3. Confirmation Bias: Interpreting Evidence Through a Guilt-Focused Lens
- Once Letby was identified as a suspect, investigators re-examined medical cases only from shifts she worked, looking for signs of wrongdoing.
- This ignores cases with similar medical outcomes that occurred when she was not present.
- If the same unexplained symptoms or medical complications were found in cases where Letby wasn’t working, the argument that she deliberately caused harm would weaken significantly.
4. The Prosecutor’s Fallacy: Misinterpreting Probability
- The jury was told that the probability of Letby being present for all these deaths by chance was “1 in 3.5 million”.
- This misleading argument makes two major mistakes:
- It assumes each death is an independent random event, when clusters happen naturally due to factors like seasonal infections, staffing levels, and equipment failures.
- It ignores alternative explanations, including poor hospital conditions and misdiagnosed medical complications, which might have been responsible for many of the deaths.
Expert Criticism: The Fallacy in Action
Several statisticians and medical experts have questioned the statistical reasoning behind Letby’s conviction:
- Dr. Richard Gill (Former Chair of Mathematical Statistics, Leiden University): Argued that the prosecution’s statistical argument was a “classic Texas Sharpshooter” mistake, cherry-picking data and excluding deaths where Letby wasn’t present.
- Prof. Jane Hutton (Professor of Statistics, Warwick University): Emphasised that all neonatal deaths should be analysed, not just a subset supporting the prosecution’s narrative.
- Medical Experts: Pointed out that the hospital’s mortality rate remained high even after Letby was removed from duty, suggesting systemic failures rather than the actions of a single nurse.
The Danger of the Texas Sharpshooter Fallacy in Criminal Justice
The Letby case is a textbook example of why cherry-picked statistics can create false narratives in the courtroom.
- Humans instinctively seek patterns, even in random data. When jurors see a chart where Letby’s name is the only one with multiple deaths, they may assume intent, even if the pattern is artificially constructed.
- In ambiguous medical cases, statistical manipulation can override weak physical evidence and lead to wrongful convictions.
- By focusing on Letby as a “bad actor”, the hospital avoids scrutiny over systemic failures in neonatal care, including understaffing, medical errors, and resource shortages.
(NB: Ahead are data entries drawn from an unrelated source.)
(** X7.  On a parsed file, a query by an ASCII keyword returns exactly
    the top-level statements whose first token, in lower case, is the
    keyword in lower case. *)
Theorem TopLevel_parsed (src keyword : bytes) :
  isASCII keyword = true ->
  exists f,
    Parse src = Ok f /\
    forall s, In s (TopLevel f keyword) <->
              In (StmtNode s) (Nodes f) /\
              keywordSpec (HeadRaw s) = ToLower keyword.
Proof.
  intros Ha. destruct (Parse_ok src) as (nodes & Hp & _ & Hall).
  exists (mkFile nodes src). split; [exact Hp |]. intros s.
  rewrite TopLevel_filter, filter_In, In_stmtsOf, eqBytes_eq. cbn [Nodes].
  assert (Hn : normalize keyword = ToLower keyword).
  { unfold ToLower. unfold isASCII in Ha. rewrite Ha. reflexivity. }
  rewrite Hn. split.
  - intros [Hin Hk]. split; [exact Hin |].
    rewrite Forall_forall in Hall. specialize (Hall _ Hin).
    apply everyStmt_stmt in Hall. destruct Hall as [(_ & _ & _ & Hkw) _].
    rewrite <- Hkw. exact Hk.
  - intros [Hin Hk]. split; [exact Hin |].
    rewrite Forall_forall in Hall. specialize (Hall _ Hin).
    apply everyStmt_stmt in Hall. destruct Hall as [(_ & _ & _ & Hkw) _].
    rewrite Hkw. exact Hk.
Qed.

End Queries.

(** ** [firstIdent] on an arbitrary head *)

Lemma triviaEnd_lead (c : byte) (s : bytes) :
  triviaEnd Lead (c :: s) =
  if unicode_IsSpace c then triviaEnd Lead s
  else if c == "#"%byte then triviaEnd LineC s
  else if c == "/"%byte then
    match s with
    | c' :: s'' =>
        if c' == "/"%byte then triviaEnd LineC s''
        else if c' == "*"%byte then triviaEnd BlockC s''
        else Closed
    | [] => Closed
    end
  else Closed.
Proof. reflexivity. Qed.

Lemma triviaEnd_block (c c' : byte) (s : bytes) :
  triviaEnd BlockC (c :: c' :: s) =
  if (c == "*"%byte) && (c' == "/"%byte) then triviaEnd Lead s
  else triviaEnd BlockC (c' :: s).
Proof. reflexivity. Qed.

Lemma end_line (s : bytes) :
  forall (m : nat) (a j : Z),
    (Z.to_nat (j - a) <= m)%nat -> 0 <= a -> a <= j -> j < len s ->
    (forall x, a <= x -> x < j -> at_ s x <> nl) -> at_ s j = nl ->
    triviaEnd LineC (from s a) = triviaEnd Lead (from s (j + 1)).
Proof.
  induction m as [|m IH]; intros a j Hm H0 Ha Hj Hall Hnl.
  - assert (a = j) by lia; subst a.
    rewrite (from_at s j) by lia. simpl. rewrite Hnl, beq_refl. reflexivity.
  - destruct (Z.eq_dec a j) as [->|Hne].
    + rewrite (from_at s j) by lia. simpl. rewrite Hnl, beq_refl. reflexivity.
    + rewrite (from_at s a) by lia. simpl.
      rewrite (neq_beq _ _ (Hall a ltac:(lia) ltac:(lia))).
      apply IH; try lia; try assumption.
      intros x Hx1 Hx2; apply Hall; lia.
Qed.

Lemma open_line (s : bytes) :
  forall (m : nat) (a : Z),
    (Z.to_nat (len s - a) <= m)%nat -> 0 <= a -> a <= len s ->
    (forall x, a <= x -> x < len s -> at_ s x <> nl) ->
    triviaEnd LineC (from s a) = OpenLine.
Proof.
  induction m as [|m IH]; intros a Hm H0 Ha Hall.
  - rewrite from_end by lia. reflexivity.
  - destruct (Z.eq_dec a (len s)) as [->|Hne].
    + rewrite from_end by lia. reflexivity.
    + rewrite (from_at s a) by lia. simpl.
      rewrite (neq_beq _ _ (Hall a ltac:(lia) ltac:(lia))).
      apply IH; try lia. intros x Hx1 Hx2; apply Hall; lia.
Qed.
The Bigger Picture: Does This Prove Letby’s Innocence?
The Texas Sharpshooter Fallacy does not prove Letby is innocent, but it does cast significant doubt on the prosecution’s statistical reasoning. When combined with:
- Disputed medical evidence (e.g. air embolism diagnoses contradicted by experts).
- No direct witnesses to wrongdoing.
- A struggling hospital with a high infant mortality rate, even after Letby’s departure.
…it suggests that the “pattern” of Letby’s presence at deaths may have been artificially constructed rather than genuinely significant.
In Justice, as in Statistics, Correlation ≠ Causation
If the jury was swayed by a pattern that was painted after the fact, then Letby may have been convicted not on solid proof, but on a fallacy. This case serves as a cautionary tale: when statistics are weaponised in courtrooms, they must be scrutinised rigorously, because mistaking correlation for causation can cost an innocent person their life.